» **Try it**
For every entry, output the exact wording.

» **Stored dataset items**
(** * Theorems *)

(** [bitmap_scan_and_flip] returns the first position at or after [start]
    where [cnt] consecutive bits are [value], and inverts exactly those bits;
    it returns [BITMAP_ERROR], and changes nothing, exactly when there is no
    such position. *)
Theorem bitmap_scan_and_flip_correct b start cnt value :
  bm_wf b -> 0 <= start <= bit_cnt b -> 0 <= cnt ->
  wp (bitmap_scan_and_flip start cnt value) b (fun r b' =>
    scan_result b start cnt value r /\ bm_wf b' /\ bit_cnt b' = bit_cnt b /\
    forall j, 0 <= j < bit_cnt b ->
      bit b' j = if negb (r =? BITMAP_ERROR) && ((r <=? j) && (j <? r + cnt))
                 then negb value else bit b j).
Proof.
  intros Hwf Hs Hn. apply wp_scan_and_flip; [done..|]. intros r b' Hr He Hf.
  split; [done|]. destruct (Z.eqb_spec r BITMAP_ERROR) as [->|Hne]; simpl.
  - by rewrite He.
  - by apply Hf.
Qed.

Lemma bitmap_scan_and_flip_correct_witness :
  wp (bitmap_scan_and_flip 1 2 false) (mk_bitmap 40 [5; 0]) (fun r b' =>
    scan_result (mk_bitmap 40 [5; 0]) 1 2 false r /\ bm_wf b' /\ bit_cnt b' = 40 /\
    forall j, 0 <= j < 40 ->
      bit b' j = if negb (r =? BITMAP_ERROR) && ((r <=? j) && (j <? r + 2))
                 then negb false else bit (mk_bitmap 40 [5; 0]) j).
Proof.
  apply (bitmap_scan_and_flip_correct (mk_bitmap 40 [5; 0]) 1 2 false).
  - split; [simpl; lia|reflexivity|]. repeat constructor; lia.
  - simpl. lia.
  - lia.
Defined.

(** For zero bits the result is [start], whatever the bitmap holds. *)
Theorem bitmap_scan_and_flip_zero b start value :
  bm_wf b -> 0 <= start <= bit_cnt b ->
  wp (bitmap_scan_and_flip start 0 value) b (fun r _ => r = start).
Proof.
  intros Hwf Hs. apply wp_scan_and_flip; [done|done|lia|]. intros r b' Hr _ _.
  assert (group b start 0 value) as G by (intros j Hj; lia).
  destruct Hr as [(H1 & H2 & H3 & H4)|[-> H]].
  - destruct (decide (r = start)) as [->|]; [done|]. exfalso. apply (H4 start); [lia|done].
  - exfalso. apply (H start); [lia|lia|done].
Qed.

» **Answer space**
(** * Theorems *)

(** [bitmap_scan_and_flip] returns the first position at or after [start]
    where [cnt] consecutive bits are [value], and inverts exactly those bits;
    it returns [BITMAP_ERROR], and changes nothing, exactly when there is no
    such position. *)
Theorem bitmap_scan_and_flip_correct b start cnt value :
  bm_wf b -> 0 <= start <= bit_cnt b -> 0 <= cnt ->
  wp (bitmap_scan_and_flip start cnt value) b (fun r b' =>
    scan_result b start cnt value r /\ bm_wf b' /\ bit_cnt b' = bit_cnt b /\
    forall j, 0 <= j < bit_cnt b ->
      bit b' j = if negb (r =? BITMAP_ERROR) && ((r <=? j) && (j <? r + cnt))
                 then negb value else bit b j).
Proof.
  intros Hwf Hs Hn. apply wp_scan_and_flip; [done..|]. intros r b' Hr He Hf.
  split; [done|]. destruct (Z.eqb_spec r BITMAP_ERROR) as [->|Hne]; simpl.
  - by rewrite He.
  - by apply Hf.
Qed.

Lemma bitmap_scan_and_flip_correct_witness :
  wp (bitmap_scan_and_flip 1 2 false) (mk_bitmap 40 [5; 0]) (fun r b' =>
    scan_result (mk_bitmap 40 [5; 0]) 1 2 false r /\ bm_wf b' /\ bit_cnt b' = 40 /\
    forall j, 0 <= j < 40 ->
      bit b' j = if negb (r =? BITMAP_ERROR) && ((r <=? j) && (j <? r + 2))
                 then negb false else bit (mk_bitmap 40 [5; 0]) j).
Proof.
  apply (bitmap_scan_and_flip_correct (mk_bitmap 40 [5; 0]) 1 2 false).
  - split; [simpl; lia|reflexivity|]. repeat constructor; lia.
  - simpl. lia.
  - lia.
Defined.

(** For zero bits the result is [start], whatever the bitmap holds. *)
Theorem bitmap_scan_and_flip_zero b start value :
  bm_wf b -> 0 <= start <= bit_cnt b ->
  wp (bitmap_scan_and_flip start 0 value) b (fun r _ => r = start).
Proof.
  intros Hwf Hs. apply wp_scan_and_flip; [done|done|lia|]. intros r b' Hr _ _.
  assert (group b start 0 value) as G by (intros j Hj; lia).
  destruct Hr as [(H1 & H2 & H3 & H4)|[-> H]].
  - destruct (decide (r = start)) as [->|]; [done|]. exfalso. apply (H4 start); [lia|done].
  - exfalso. apply (H start); [lia|lia|done].
Qed.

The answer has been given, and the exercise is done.